> Prompt
Pull every line containing the word "memory" from the records.

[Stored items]

Segment Open

(* ===== verification/MmapQueue.v ===== *)
(** [CMmapQueue] (mmlib/mmap_queue): a ring of framed messages in anonymous
    shared memory, one semaphore around every operation.

    [m_pMem] is the data area in front of the [QueueHead]; leaving it is a
    [Fault] here (in memory the header would be overwritten).  [sem_held] says
    that some process is between [Lock] and [Release]; a [Lock] that nobody
    will end does not return, which is [Spin]. *)
From S2P Require Import Prelude Ring Fifo.

Module CMmapQueue.

Definition SUCCESS : Z := 0.
Definition ERROR : Z := -1.
Definition E_MMAP_QUEUE_ERROR : Z := -603.
Definition E_MMAP_QUEUE_FULL : Z := -604.
Definition E_MMAP_QUEUE_EMPTY : Z := -605.

(** [QueueHead], the data area, [m_iQueueSize] and the semaphore. *)
Record t : Type := mk {
  iLen : Z;
  iHead : Z;
  iTail : Z;
  iNum : Z;
  m_pMem : list Z;
  m_iQueueSize : Z;
  sem_held : bool;
}.

Definition Lock (q : t) : outcome t :=
  if sem_held q then Spin
  else Ok (mk (iLen q) (iHead q) (iTail q) (iNum q) (m_pMem q) (m_iQueueSize q) true).

Definition Release (q : t) : t :=
  mk (iLen q) (iHead q) (iTail q) (iNum q) (m_pMem q) (m_iQueueSize q) false.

Segment Closed

> Response area
    shared memory, one semaphore around every operation.
    [Fault] here (in memory the header would be overwritten).  [sem_held] says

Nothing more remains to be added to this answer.